Elaine Walker is a composer, electronic musician and author born in 1969. She wrote a physics/philosophy book, “Matter Over Mind: Cosmos, Chaos, and Curiosity” (2016). She specializes in microtonal music, including founding ZIA, an all electronic band, and performing with D.D.T. She has performed with Number Sine. She describes: "I compose microtonal music strictly by ear and leave it to others to analyze, so you won't find ratios or mathematics here."

Life

Raised in southern New Mexico "by two loving mathematicians, Elaine grew to love the desert in all of its glory and wide openness". Her father was Dr. Elbert A. Walker.

Walker has a Music Synthesis Production degree from Berklee College of Music (1991) and a master's degree in Music Technology from New York University (2001). In her Masters Thesis she developed a new kind of music compositional theory called "Chaos Melody Theory based on recursive chaos mathematics". 
She was a musical director for Pokémon with 4Kids Entertainment, and later GoGoRiki. Each summer she is Education and Public Outreach Coordinator for the NASA-Haughton-Mars Project. Her Martians video was recorded there in 2003 (commissioned by NASA) 
to promote the prospect of humans living on Mars.

Work

Solo work
Walker had already released her debut studio album titled Blue Cartoon in 1989, before moving to work as ZIA.

Walker returned to solo work and self-released two studio albums, 2006's Martians and 2011's Drum 'n' Space. Walker released her second EP in 2018 titled Four-Momentum, which was followed a year later by her sixth album Trapezoid.

Composition
She has composed using various equal temperaments, including the Bohlen–Pierce scale: Stick Men (1991), Love Song, and Greater Good (2011). Other tunings include 10, 16, 17, 19 equal temperament and 20.

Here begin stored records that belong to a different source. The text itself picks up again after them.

(** * trend-keywords-bot: the collection / ranking pipeline of [app.py]

    A shallow embedding of the pure core of [app.py] (dedup, the token
    extractor, the keyword ranker, the evidence indexer, the channel
    resolver) and of the control flow of [main], together with the
    properties the specification states about them. *)

From Stdlib Require Import ZArith NArith Ascii String.
From stdpp Require Import base option list sorting countable gmap sets.

Local Open Scope Z_scope.
Local Open Scope nat_scope.

(** ** Python strings

    A Python [str] is a sequence of Unicode code points.  Code points are
    numbers; the ASCII range is below 128. *)

Definition char := N.
Definition str := list char.

(** The ASCII string literals of the source, written as Rocq strings. *)
Definition lit (s : string) : str := N_of_ascii <$> list_ascii_of_string s.

Definition is_ascii (c : char) : bool := (c <? 128)%N.
Definition in_range (lo hi c : N) : bool := ((lo <=? c) && (c <=? hi))%N.

Definition is_upper_AZ (c : char) : bool := in_range 65 90 c.
Definition is_lower_az (c : char) : bool := in_range 97 122 c.
Definition is_digit_09 (c : char) : bool := in_range 48 57 c.

Definition ascii_lower (c : char) : char := if is_upper_AZ c then (c + 32)%N else c.
Definition ascii_upper (c : char) : char := if is_lower_az c then (c - 32)%N else c.

(** [str.isspace] on the ASCII range: TAB..CR, FS..US and the space. *)
Definition ascii_isspace (c : char) : bool :=
  in_range 9 13 c || in_range 28 31 c || (c =? 32)%N.

(** [\w] on the ASCII range. *)
Definition ascii_isword (c : char) : bool :=
  is_upper_AZ c || is_lower_az c || is_digit_09 c || (c =? 95)%N.

(** The Unicode character database of the Python runtime is not part of
    the repository: what it says beyond ASCII is a parameter of the
    development.  On ASCII-only strings every operation below is fully
    determined, as it is in CPython. *)
Record unicode_db := UnicodeDb {
  uni_lower : str → str;        (* str.lower on a non-ASCII string *)
  uni_upper : str → str;        (* str.upper on a non-ASCII string *)
  uni_isdigit : str → bool;     (* str.isdigit on a non-ASCII string *)
  uni_isspace : char → bool;    (* whitespace beyond ASCII *)
  uni_isalnum : char → bool;    (* alphanumerics beyond ASCII *)
}.

(** A database that knows nothing beyond ASCII; used to run examples. *)
Definition ascii_db : unicode_db :=
  {| uni_lower := id; uni_upper := id; uni_isdigit := λ _, false;
     uni_isspace := λ _, false; uni_isalnum := λ _, false |}.

Section strings.
Context (U : unicode_db).

Definition str_lower (s : str) : str :=
  if forallb is_ascii s then ascii_lower <$> s else uni_lower U s.

Definition str_upper (s : str) : str :=
  if forallb is_ascii s then ascii_upper <$> s else uni_upper U s.

Definition str_isdigit (s : str) : bool :=
  if forallb is_ascii s
  then negb (bool_decide (s = [])) && forallb is_digit_09 s
  else uni_isdigit U s.

Definition isspace (c : char) : bool :=
  if is_ascii c then ascii_isspace c else uni_isspace U c.

(** [\w] of a [str] pattern: alphanumeric or underscore. *)
Definition isword (c : char) : bool :=
  if is_ascii c then ascii_isword c else uni_isalnum U c.
End strings.

(** ** Items and [dedup] *)

(** An item is the tuple [(src, title, link)]. *)
Definition item : Type := str * str * str.

Definition item_source (it : item) : str := it.1.1.
Definition item_title (it : item) : str := it.1.2.
Definition item_link (it : item) : str := it.2.

(** Truthiness of a string: [if s] holds when [s] is not empty. *)
Definition truthy (s : str) : bool := negb (bool_decide (s = [])).

Section dedup.
Context (U : unicode_db).

(** [key = (title.lower(), link)] *)
Definition dedup_key (it : item) : str * str :=
  (str_lower U (item_title it), item_link it).

(** One iteration of the loop of [dedup] on the state [(seen, out)]. *)
Definition dedup_step (st : gset (str * str) * list item) (it : item)
  : gset (str * str) * list item :=
  let key := dedup_key it in
  if bool_decide (key ∈ st.1) then st
  else ({[key]} ∪ st.1, st.2 ++ [it]).

Definition dedup (items : list item) : list item :=
  (foldl dedup_step (∅, []) items).2.

(** What the loop still appends when it has [seen] and reads [items]. *)
Fixpoint dedup_from (seen : gset (str * str)) (items : list item) : list item :=
  match items with
  | [] => []
  | it :: rest =>
      if bool_decide (dedup_key it ∈ seen) then dedup_from seen rest
      else it :: dedup_from ({[dedup_key it]} ∪ seen) rest
  end.
End dedup.
(** Past the first three checks, what is left of [decodeHash]. *)
Definition decodeFields (mode seg3 seg4 seg5 : string)
  : res error (Params * list byte * list byte) :=
  match scanParams seg3 with
  | Fail _ => Fail ErrInvalidHash
  | Ok scanned =>
    let memory := nth 0 scanned 0 in
    let iterations := nth 1 scanned 0 in
    let parallelism := nth 2 scanned 0 in
    if (memory <? 1) || (iterations <? 1) || (parallelism <? 1)
    then Fail ErrInvalidHash
    else
      match base64.DecodeString seg4 with
      | Fail err => Fail err
      | Ok salt =>
        match base64.DecodeString seg5 with
        | Fail err => Fail err
        | Ok hash =>
          Ok ({| Memory := memory;
                 Iterations := iterations;
                 Parallelism := parallelism;
                 SaltLength := uint32 (Z.of_nat (List.length salt));
                 KeyLength := uint32 (Z.of_nat (List.length hash));
                 Mode := mode |}, salt, hash)
        end
      end
  end.

Definition supported_mode (mode : string) : Prop :=
  mode = ModeArgon2id \/ mode = ModeArgon2i.

(** Pieces joined by ["$"]. *)
Fixpoint join (pieces : list string) : string :=
  match pieces with
  | [] => EmptyString
  | [piece] => piece
  | piece :: pieces' => (piece ++ String "$" (join pieces'))%string
  end.

Definition in_alphabet (c : byte) : bool := negb (base64.decodeMap c =? 0xFF).

(** Unpadded standard base64 as RFC 4648 has it: characters of the
    alphabet only, and not a single character left over after the groups
    of four. *)
Definition valid_raw_std (s : string) : bool :=
  forallb in_alphabet (list_ascii_of_string s)
  && negb (Nat.eqb (String.length s mod 4) 1).

(** What Go's decoder reads: the input without CR and LF. *)
Definition strip_newlines (s : string) : string :=
  string_of_list_ascii
    (filter (fun c => negb (base64.is_newline c)) (list_ascii_of_string s)).

Definition is_digit (c : byte) : bool :=
  (48 <=? byte_val c) && (byte_val c <=? 57).

(** Text after a scanned number that cannot be taken for more of it:
    nothing, or text that starts with an ASCII character other than a
    decimal digit. *)
Definition trailing_text (s : string) : bool :=
  match s with
  | EmptyString => true
  | String c _ => (byte_val c <? 0x80) && negb (is_digit c)
  end.

(** The mode that [HashWithParams] and [Verify] work with: an empty mode
    stands for [argon2id]. *)
Definition resolveMode (mode : string) : string :=
  if String.eqb mode EmptyString then ModeArgon2id else mode.

Definition with_mode (p : Params) (mode : string) : Params :=
  {| Memory := Memory p; Iterations := Iterations p;
     Parallelism := Parallelism p; SaltLength := SaltLength p;
     KeyLength := KeyLength p; Mode := mode |}.

(** A stand-in key-derivation function for the examples: the key is cut
    from the tag, the password, the salt and zero bytes. *)
Definition exampleKDF (tag : byte) : argon2.KDF :=
  fun password salt _ _ _ keyLen =>
    firstn (Z.to_nat keyLen)
           (tag :: password ++ salt ++ repeat Ascii.zero (Z.to_nat keyLen)).

Definition exampleKey : argon2.KDF := exampleKDF "i"%char.
Definition exampleIDKey : argon2.KDF := exampleKDF "d"%char.

Definition exampleRand (n : Z) : res error (list byte) :=
  Ok (repeat "s"%char (Z.to_nat n)).

(** The codes of the bytes of a string. *)
Definition codes (s : string) : list Z := map byte_val (list_ascii_of_string s).

Definition ascii_only (s : string) : Prop :=
  Forall (fun c => byte_val c < 0x80) (list_ascii_of_string s).

Definition digit_code (d : Z) : Prop := 48 <= d <= 57.

(** The scan of a number stops in front of [rest]. *)
Definition stops (rest : list Z) : Prop :=
  match rest with
  | [] => True
  | r :: _ => ~ digit_code r
  end.

Definition operand_bits (arg : fmt.operand) : Z :=
  match arg with
  | fmt.int_ptr => 63
  | fmt.uint32_ptr => 32
  | fmt.uint8_ptr => 8
  end.

(** The six pieces of an encoded string, with [seg0] in front of the first
    ["$"] and with [e2] and [e3] after the version and the parameters. *)
Definition pieces (seg0 mode e2 : string) (memory iterations parallelism : Z)
    (e3 : string) (salt hash : list byte) : list string :=
  [ seg0; mode;
    ("v=" ++ strconv.fmt_d argon2.Version ++ e2)%string;
    ("m=" ++ strconv.fmt_d memory ++ ",t=" ++ strconv.fmt_d iterations
          ++ ",p=" ++ strconv.fmt_d parallelism ++ e3)%string;
    base64.EncodeToString salt; base64.EncodeToString hash ].

(** The input without CR and LF, as a list. *)
Definition clean (src : list byte) : list byte :=
  filter (fun c => negb (base64.is_newline c)) src.

Definition accepted (src : list byte) : Prop :=
  forallb in_alphabet (clean src) = true
  /\ (List.length (clean src) mod 4 <> 1)%nat.

(** An encoded string whose salt segment holds a line feed:
    [dGVz], LF, [dHNhbHQ]. *)
Definition hash_with_line_feed : string :=
  ("$argon2id$v=19$m=65536,t=1,p=4$dGVz"
     ++ String "010"%char "dHNhbHQ$dGVzdGhhc2g")%string.

(** ** The earlier revision of the package

    The same file before modes and parameter validation were added: the
    record has no [Mode], the hasher and the verifier use [argon2.IDKey]
    only, and the decoder checks neither the algorithm tag nor the
    parameters. *)

Module Legacy.

Record Params : Type := mkParams {
  Memory : Z;
  Iterations : Z;
  Parallelism : Z;
  SaltLength : Z;
  KeyLength : Z
}.

(** [DefaultParams], as a function of what [runtime.NumCPU()] returns. *)
Definition DefaultParams (NumCPU : Z) : Params :=
  let p := uint8 NumCPU in
  let p := if p <? 1 then 1 else p in
  let p := if 4 <? p then 4 else p in
  {| Memory := 64 * 1024;
     Iterations := 1;
     Parallelism := p;
     SaltLength := 16;
     KeyLength := 32 |}.

Definition decodeHash (encodedHash : string)
  : res error (Params * list byte * list byte) :=
  let vals := strings.Split encodedHash "$"%char in
  if negb (List.length vals =? 6)%nat then Fail ErrInvalidHash
  else
    match fmt.Sscanf (nth 2 vals EmptyString) "v=%d" [fmt.int_ptr] with
    | Fail _ => Fail ErrInvalidHash
    | Ok scanned =>
      let version := nth 0 scanned 0 in
      if negb (version =? argon2.Version) then Fail ErrIncompatibleVersion
      else
        match fmt.Sscanf (nth 3 vals EmptyString) "m=%d,t=%d,p=%d"
                         [fmt.uint32_ptr; fmt.uint32_ptr; fmt.uint8_ptr] with
        | Fail _ => Fail ErrInvalidHash
        | Ok scanned =>
          match base64.DecodeString (nth 4 vals EmptyString) with
          | Fail err => Fail err
          | Ok salt =>
            match base64.DecodeString (nth 5 vals EmptyString) with
            | Fail err => Fail err
            | Ok hash =>
              Ok ({| Memory := nth 0 scanned 0;
                     Iterations := nth 1 scanned 0;
                     Parallelism := nth 2 scanned 0;
                     SaltLength := uint32 (Z.of_nat (List.length salt));
                     KeyLength := uint32 (Z.of_nat (List.length hash)) |},
                  salt, hash)
            end
          end
        end
    end.

Section Hasher.

Variable IDKey : argon2.KDF.
Variable rand_Read : Z -> res error (list byte).
Variable NumCPU : Z.

Definition HashWithParams (password : string) (p : Params) : res error string :=
  salt <- rand_Read (SaltLength p) ;;
  let hash := IDKey (list_ascii_of_string password) salt
                    (Iterations p) (Memory p) (Parallelism p) (KeyLength p) in
  let b64Salt := base64.EncodeToString salt in
  let b64Hash := base64.EncodeToString hash in
  Ok ("$argon2id$v=" ++ strconv.fmt_d argon2.Version
        ++ "$m=" ++ strconv.fmt_d (Memory p)
        ++ ",t=" ++ strconv.fmt_d (Iterations p)
        ++ ",p=" ++ strconv.fmt_d (Parallelism p)
        ++ "$" ++ b64Salt ++ "$" ++ b64Hash)%string.

Definition Hash (password : string) : res error string :=
  HashWithParams password (DefaultParams NumCPU).

Definition Verify (password encodedHash : string) : bool * option error :=
  match decodeHash encodedHash with
  | Fail err => (false, Some err)
  | Ok (p, salt, hash) =>
    let otherHash := IDKey (list_ascii_of_string password) salt
                           (Iterations p) (Memory p) (Parallelism p) (KeyLength p) in
    if subtle.ConstantTimeCompare hash otherHash =? 1 then (true, None)
    else (false, None)
  end.

End Hasher.

Definition Params_in_range (p : Params) : Prop :=
  0 <= Memory p < 2 ^ 32 /\ 0 <= Iterations p < 2 ^ 32 /\
  0 <= Parallelism p < 2 ^ 8 /\
  0 <= SaltLength p < 2 ^ 32 /\ 0 <= KeyLength p < 2 ^ 32.

End Legacy.

(** A record of the earlier revision, read as one of this revision with
    the given mode, and back. *)
Definition upgrade (q : Legacy.Params) (mode : string) : Params :=
  {| Memory := Legacy.Memory q; Iterations := Legacy.Iterations q;
     Parallelism := Legacy.Parallelism q; SaltLength := Legacy.SaltLength q;
     KeyLength := Legacy.KeyLength q; Mode := mode |}.

Definition forget_mode (p : Params) : Legacy.Params :=
  {| Legacy.Memory := Memory p; Legacy.Iterations := Iterations p;
     Legacy.Parallelism := Parallelism p; Legacy.SaltLength := SaltLength p;
     Legacy.KeyLength := KeyLength p |}.

(** [strings.HasPrefix], as the tests call it. *)
Definition HasPrefix (s prefix : string) : bool := String.prefix prefix s.

(** What [crypto/rand] promises of [Read]: the buffer is filled, so a
    read that succeeds gives as many bytes as were asked for. *)
Definition fills_buffer (rand_Read : Z -> res error (list byte)) : Prop :=
  forall n salt,
    0 <= n -> rand_Read n = Ok salt -> Z.of_nat (List.length salt) = n.

(** Past the version check, what is left of the earlier [decodeHash]. *)
Definition legacyFields (seg3 seg4 seg5 : string)
  : res error (Legacy.Params * list byte * list byte) :=
  match scanParams seg3 with
  | Fail _ => Fail ErrInvalidHash
  | Ok scanned =>
    match base64.DecodeString seg4 with
    | Fail err => Fail err
    | Ok salt =>
      match base64.DecodeString seg5 with
      | Fail err => Fail err
      | Ok hash =>
        Ok ({| Legacy.Memory := nth 0 scanned 0;
               Legacy.Iterations := nth 1 scanned 0;
               Legacy.Parallelism := nth 2 scanned 0;
               Legacy.SaltLength := uint32 (Z.of_nat (List.length salt));
               Legacy.KeyLength := uint32 (Z.of_nat (List.length hash)) |},
            salt, hash)
      end
    end
  end.

(** ** The form of the segments that are scanned *)

(** What the two scans of [decodeHash] accept, said of the runes of the
    segment, without the scanner. *)

(** A rune that [SkipSpace] steps over: a space other than the newline. *)
Definition blank (r : Z) : Prop := fmt.isSpace r = true /\ r <> 10.

(** Input at which [SkipSpace] stops without an error: the end, or a rune
    that is not a space. *)
Definition unspaced (rs : list Z) : Prop :=
  match rs with
  | [] => True
  | r :: _ => fmt.isSpace r = false
  end.

(** The value of a run of decimal digits, read from the left onto [n]. *)
Definition decimal_from (n : Z) (ds : list Z) : Z :=
  fold_left (fun n d => 10 * n + (d - 48)) ds n.

(** The value of a decimal numeral, given by the codes of its digits. *)
Definition decimal_value (ds : list Z) : Z := decimal_from 0 ds.

(** The values an operand can hold. *)
Definition fits (arg : fmt.operand) (v : Z) : Prop :=
  match arg with
  | fmt.int_ptr => - 2 ^ 63 <= v < 2 ^ 63
  | fmt.uint32_ptr => 0 <= v < 2 ^ 32
  | fmt.uint8_ptr => 0 <= v < 2 ^ 8
  end.

(** What a number may carry as sign: nothing, or ["+"] or ["-"] where the
    operand is signed. *)
Definition sign_for (arg : fmt.operand) (sgn : list Z) : Prop :=
  sgn = [] \/ (arg = fmt.int_ptr /\ (sgn = [43] \/ sgn = [45])).

(** The value of a numeral with its sign: negated after ["-"]. *)
Definition signed_value (sgn ds : list Z) : Z :=
  if existsb (Z.eqb 45) sgn then - decimal_value ds else decimal_value ds.

(** [reads arg rs v rest]: the input [rs] starts with a number that the
    verb [%d] reads into [arg], with value [v], and goes on with [rest]:
    blanks, a sign where the operand takes one, decimal digits (at least
    one, and as many as there are) whose value fits the operand. *)
Definition reads (arg : fmt.operand) (rs : list Z) (v : Z) (rest : list Z) : Prop :=
  exists blanks sgn ds,
    rs = blanks ++ sgn ++ ds ++ rest
    /\ Forall blank blanks
    /\ sign_for arg sgn
    /\ ds <> [] /\ Forall digit_code ds /\ stops rest
    /\ v = signed_value sgn ds
    /\ fits arg v.

(** A version segment: [v=], a number for an [int], then anything. *)
Definition version_form (seg : string) (v : Z) : Prop :=
  exists after rest,
    utf8.runes seg = 118 :: 61 :: after
    /\ reads fmt.int_ptr after v rest.

(** A parameter segment: [m=], a number for a [uint32], [,t=], a number
    for a [uint32], [,p=], a number for a [uint8], then anything. *)
Definition params_form (seg : string) (m t p : Z) : Prop :=
  exists after_m after_t after_p rest,
    utf8.runes seg = 109 :: 61 :: after_m
    /\ reads fmt.uint32_ptr after_m m (44 :: 116 :: 61 :: after_t)
    /\ reads fmt.uint32_ptr after_t t (44 :: 112 :: 61 :: after_p)
    /\ reads fmt.uint8_ptr after_p p rest.

(** * The library functions *)

(** ** Bytes *)

Lemma byte_val_range c : 0 <= byte_val c < 256.
Proof.
  unfold byte_val. pose proof (N_ascii_bounded c). lia.
Qed.

Lemma byte_of_val c : byte_of (byte_val c) = c.
Proof.
  unfold byte_of. rewrite Z.mod_small by apply byte_val_range.
  unfold byte_val. rewrite N2Z.id. apply ascii_N_embedding.
Qed.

Elaine Walker's solo music includes many space or alien themed titles, including "Red Dreams", "Martian Nation", 
"Humans and Martian Machines", "The Tenth Planet", and Frontier Creatures. She composed the theme to Yuri's Night.

ZIA

In 1991, she formed the band ZIA, named after the Zia sun symbol featured in the Flag of New Mexico. In the early years ZIA has also performed with Emergency Broadcast Network, A Flock of Seagulls, and Marilyn Manson in the Boston area.

ZIA were an American industrial rock band based out of New York City. ZIA released six albums: Zia v1.2 (1992), Zia v1.5 (1994), Big Bang! (2000), Martians (2006), Drum 'n' Space (2011) and Trapezoid (2019)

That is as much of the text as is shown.